Oh, dude. I think you are right. I guess we can rip that crap out
then. That's much cleaner.

>>> I'm also quite distressed that you ignored my advice to limit the number
>>> of combinations tried.  This patch could be horribly slow when dealing
>>> with wide characters, eg think what will happen when starting from
>>> U+10000.
>
>> Uh, I think it will try at most one character in that position and
>> then truncate away that character entirely, per my last email on this
>> topic (to which you never responded):
>> http://archives.postgresql.org/pgsql-hackers/2011-09/msg01195.php
>
> Oh!  You are right, I was expecting it to try multiple characters at the
> same position before truncating the string.  This change seems to have
> lobotomized things rather thoroughly.  What is the rationale for that?
> As an example, when dealing with a single-character string, it will fail
> altogether if the next code value sorts out-of-order, so this seems to
> me to be a rather large step backwards.
>
> I think we ought to go back to the previous design of incrementing till
> failure and then truncating, which puts the onus on the incrementer to
> make a reasonable tradeoff of how many combinations to try per character
> position.  There's a simple tweak we could make to the patch to limit
> that: once we've maxed out a lower-order byte of a multibyte char,
> *don't reset it to minimum*, just move on to incrementing the next
> higher byte.  This preserves the old property that the maximum number of
> combinations tried is bounded by 256 * string's length in bytes.

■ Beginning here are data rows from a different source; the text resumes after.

(* ===== verification/JsonAccept.v ===== *)
(** * The acceptor of the JSON library (json/nlohmann_json.hpp: parser::accept)

    [accept] runs the parser's control flow without building values.  It leaves
    the strings it reads in the token buffer where the parser moves them out, so
    the two lexers are the same up to that buffer.  Result: [accept] answers
    whether [parse] returns a value. *)

From Stdlib Require Import ZArith Lia Strings.Byte Strings.String SpecFloat.
From stdpp Require Import base list numbers.
From S2P Require Import Prelude.
From S2P Require Import JsonLexer.
From S2P Require Import JsonParser.
From S2P Require Import JsonGrammar.

#[local] Open Scope Z_scope.

Definition set_buffer (b : list byte) (l : lexer) : lexer :=
  mkLexer (ia l) (current l) (chars_read l) (token_string l) b (error_message l) (m_integer l) (m_unsigned l) (m_float l).

(** The same but for the token buffer, with a token of the scanner. *)
Definition alike (p q : parser) : Prop :=
  last_token p ≠ literal_or_value ∧ last_token q = last_token p ∧ ∃ b, m_lexer q = set_buffer b (m_lexer p).

Lemma get_set b l : get (set_buffer b l) = set_buffer b (get l).
Proof. unfold get. cbn. by destruct (ia l). Qed.

Lemma skip_space_set b fuel l : skip_space fuel (set_buffer b l) = set_buffer b (skip_space fuel l).
Proof.
  revert l. induction fuel as [|fuel IH]; intros l; cbn [skip_space]; rewrite get_set; [done|]. cbn [current set_buffer].
  destruct (is_space (current (get l))); [apply IH|done].
Qed.

Lemma scan_literal_set b txt t l :
  scan_literal txt t (set_buffer b l) = ((scan_literal txt t l).1, set_buffer b (scan_literal txt t l).2).
Proof.
  revert l. induction txt as [|c txt IH]; intros l; cbn [scan_literal]; [done|]. rewrite get_set. cbn [current set_buffer].
  destruct (negb _); [done|apply IH].
Qed.

Lemma set_buffer_self l : set_buffer (token_buffer l) l = l.
Proof. by destruct l. Qed.

(** The scanner does not look at the old buffer. *)
Lemma scan_set b l : ∃ b', scan (set_buffer b l) = ((scan l).1, set_buffer b' (scan l).2).
Proof.
  unfold scan. change (ia (set_buffer b l)) with (ia l). rewrite skip_space_set. set (l1 := skip_space _ l).
  unfold scan_from. change (current (set_buffer b l1)) with (current l1).
  repeat match goal with
  | |- ∃ _, (if ?c then _ else _) = _ =>
      destruct c; [first [by exists b | (rewrite scan_literal_set; by exists b)
        | (exists (token_buffer (scan_string l1).2); rewrite set_buffer_self; apply surjective_pairing)
        | (exists (token_buffer (scan_number l1).2); rewrite set_buffer_self; apply surjective_pairing)]|]
  end.
  by exists b.
Qed.

(** ** The acceptor follows the parser *)

Definition agree (r : option (exception + json * parser)) (s : option (exception + bool * parser)) : Prop :=
  match r, s with
  | Some (inr (_, p)), Some (inr (true, q)) => alike p q
  | Some (inl _), Some (inr (false, _)) => True
  | None, None => True
  | _, _ => False
  end.

Lemma scan_token l : (scan l).1 ≠ literal_or_value.
Proof.
  destruct (scan l) as [t l'] eqn:E. cbn. intros ->. by destruct (scan_inv l _ l' E) as [?|(w & src & _ & _ & ?)].
Qed.

Lemma get_token_alike {A B} (k : unit → P A) (k' : unit → P B) (R : _ → _ → Prop) p q :
  alike p q → (∀ p' q', alike p' q' → R (k tt p') (k' tt q')) → R ((get_token ≫= k) p) ((get_token ≫= k') q).
Proof.
  intros (Hl & Ht & b & Hb) HR. destruct (scan_set b (m_lexer p)) as [b' Es]. rewrite <- Hb in Es.
  rewrite (get_token_bind k p _ _ (surjective_pairing _)), (get_token_bind k' q _ _ (surjective_pairing _)), Es.
  apply HR. split; [apply scan_token|]. split; [done|]. by exists b'.
Qed.

Lemma agree_bind (m : P json) (n : P bool) (k : json → P json) (k' : P bool) p q :
  agree (m p) (n q) → (∀ v p' q', alike p' q' → agree (k v p') (k' q')) →
  agree ((m ≫= k) p) ((ok ← n; if negb ok then mret false else k') q).
Proof.
  intros Hm Hk. unfold mbind, P_bind. destruct (m p) as [[e|[v p']]|], (n q) as [[e'|[[|] q']]|]; cbn in *; try done.
  by apply Hk.
Qed.

(** A token that has to be [t]. *)
Lemma expect_agree t (k : P json) (k' : P bool) p q :
  alike p q → (last_token p = t → agree (k p) (k' q)) →
  agree ((expect t;; k) p) ((if negb (bool_decide (last_token q = t)) then mret false else k') q).
Proof.
  intros (Hl & Ht & Hb) Hk. rewrite Ht. unfold mbind, P_bind, expect. case_decide as E.
  - rewrite bool_decide_eq_true_2 by done. cbn [negb]. by apply Hk.
  - rewrite bool_decide_eq_false_2 by congruence. done.
Qed.

Lemma expect_last t v p q :
  alike p q → agree ((expect t;; mret v) p) (mret (M := P) (bool_decide (last_token q = t)) q).
Proof.
  intros (Hl & Ht & Hb). rewrite Ht. unfold mbind, P_bind, expect. case_decide as E.
  - by rewrite bool_decide_eq_true_2.
  - rewrite bool_decide_eq_false_2 by congruence. done.
Qed.

Definition agree_all (fuel : nat) : Prop :=
  (∀ p q, alike p q → agree (parse_internal fuel p) (accept_internal fuel q)) ∧
  (∀ o p q, alike p q → agree (parse_members fuel o p) (accept_members fuel q)) ∧
  (∀ a p q, alike p q → agree (parse_elements fuel a p) (accept_elements fuel q)).

Lemma agree_value fuel p q : agree_all fuel → alike p q → agree (parse_internal (S fuel) p) (accept_internal (S fuel) q).
Proof.
  intros (Hv & Hm & He) Ha. destruct p as [l t], q as [l' t']. pose proof Ha as (Hl & Ht & b & Hb). cbn in Hl, Ht, Hb. subst t' l'.
  cbn [parse_internal accept_internal]. rewrite !token_bind. cbn [last_token].
  destruct t; try exact Ha; try done.
  - cbn [m_lexer set_buffer m_float]. unfold finite. cbn. by destruct (isfinite (m_float l)).
  - apply (get_token_alike _ _ agree); [done|]. intros p' q' Ha'. rewrite !token_bind, (proj1 (proj2 Ha')).
    destruct (decide (last_token p' = end_array)); [exact Ha'|by apply He].
  - apply (get_token_alike _ _ agree); [done|]. intros p' q' Ha'. rewrite !token_bind, (proj1 (proj2 Ha')).
    destruct (decide (last_token p' = end_object)); [exact Ha'|by apply Hm].
Qed.

(** The end of a turn of a loop: a comma and another turn, or the closing token. *)
Lemma agree_turn sep v (k : P json) (k' : P bool) p q :
  alike p q → (∀ p' q', alike p' q' → agree (k p') (k' q')) →
  agree ((get_token;; t ← token; if decide (t = value_separator) then get_token;; k else expect sep;; mret v) p)
    ((get_token;; t ← token; if decide (t = value_separator) then get_token;; k'
      else mret (bool_decide (t = sep))) q).
Proof.
  intros Ha Hk. apply (get_token_alike _ _ agree); [done|]. intros p' q' Ha'. rewrite !token_bind, (proj1 (proj2 Ha')).
  destruct (decide (last_token p' = value_separator)).
  - apply (get_token_alike _ _ agree); [done|]. intros. by apply Hk.
  - rewrite <- (proj1 (proj2 Ha')). by apply expect_last.
Qed.

Lemma agree_elements fuel a p q :
  agree_all fuel → alike p q → agree (parse_elements (S fuel) a p) (accept_elements (S fuel) q).
Proof.
  intros (Hv & Hm & He) Ha. cbn [parse_elements accept_elements]. apply agree_bind; [by apply Hv|].
  intros v p' q' Ha'. apply (agree_turn end_array); [done|]. intros. by apply He.
Qed.

Lemma agree_members fuel o p q :
  agree_all fuel → alike p q → agree (parse_members (S fuel) o p) (accept_members (S fuel) q).
Proof.
  intros (Hv & Hm & He) Ha. cbn [parse_members accept_members]. rewrite token_bind. apply expect_agree; [done|].
  intros Ht. unfold take_string. unfold mbind at 1, P_bind at 1. cbn [move_string].
  assert (Ha1 : alike (mkParser (move_string (m_lexer p)).2 (last_token p)) q).
  { destruct Ha as (Hl & Hq & b & Hb). split; [done|]. split; [done|]. exists b. by rewrite Hb. }
  apply (get_token_alike _ _ agree); [exact Ha1|]. intros p2 q2 Ha2. rewrite token_bind. apply expect_agree; [done|].
  intros _. apply (get_token_alike _ _ agree); [done|]. intros p3 q3 Ha3. apply agree_bind; [by apply Hv|].
  intros v p4 q4 Ha4. apply (agree_turn end_object); [done|]. intros. by apply Hm.
Qed.

Lemma accept_agrees fuel : agree_all fuel.
Proof.
  induction fuel as [|fuel IH]; [by split_and!|].
  split_and!; intros; [by apply agree_value|by apply agree_members|by apply agree_elements].
Qed.

(** [accept] answers what [parse] does.  For every text, strictly or not,
    [accept] returns, throws nothing, and answers true exactly when [parse]
    returns a value. *)
Theorem accept_parse strict input :
  ∃ b q, accept strict input = Some (inr (b, q)) ∧ (b = true ↔ ∃ v p, parse strict input = Some (inr (v, p))).
Proof.
  assert (H : agree (parse strict input) (accept strict input)).
  { unfold parse, accept. assert (Ha : alike (parser_make input) (parser_make input)).
    { split; [done|]. split; [done|]. by exists []. }
    apply (get_token_alike _ _ agree); [exact Ha|]. intros p q Hpq. apply agree_bind; [by apply accept_agrees|].
    intros v p' q' Ha'. destruct strict; [|exact Ha'].
    apply (get_token_alike _ _ agree); [done|]. intros p2 q2 Ha2. rewrite token_bind. by apply expect_last. }
  destruct (parse strict input) as [[e|[v p]]|] eqn:E; [| |by apply parse_returns in E];
    destruct (accept strict input) as [[e'|[[|] q]]|]; cbn in H; try done.
  - exists false, q. split; [done|]. split; [done|]. by intros (v & p & ?).
  - exists true, q. split; [done|]. split; [intros _; by exists v, p|done].
Qed.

On this point I believe you are still confused. The old code tried
one character per position, and the new code tries one character per
position. Nothing has been lobotomized in any way. The difference is
that the old code used a "guess and check" approach to generate the
character, so there was an inner loop that was trying to generate a
character (possibly generating various garbage strings that did not
represent a character along the way) and then, upon success, checked
the sort order of that single string before truncating and retrying.
The new code does exactly the same thing in the outer loop - i.e.
truncate one character per iteration - but the inner loop has, at
least for UTF-8 and EUC-JP, been replaced with an algorithm that is
guaranteed to produce a valid character without needing to loop.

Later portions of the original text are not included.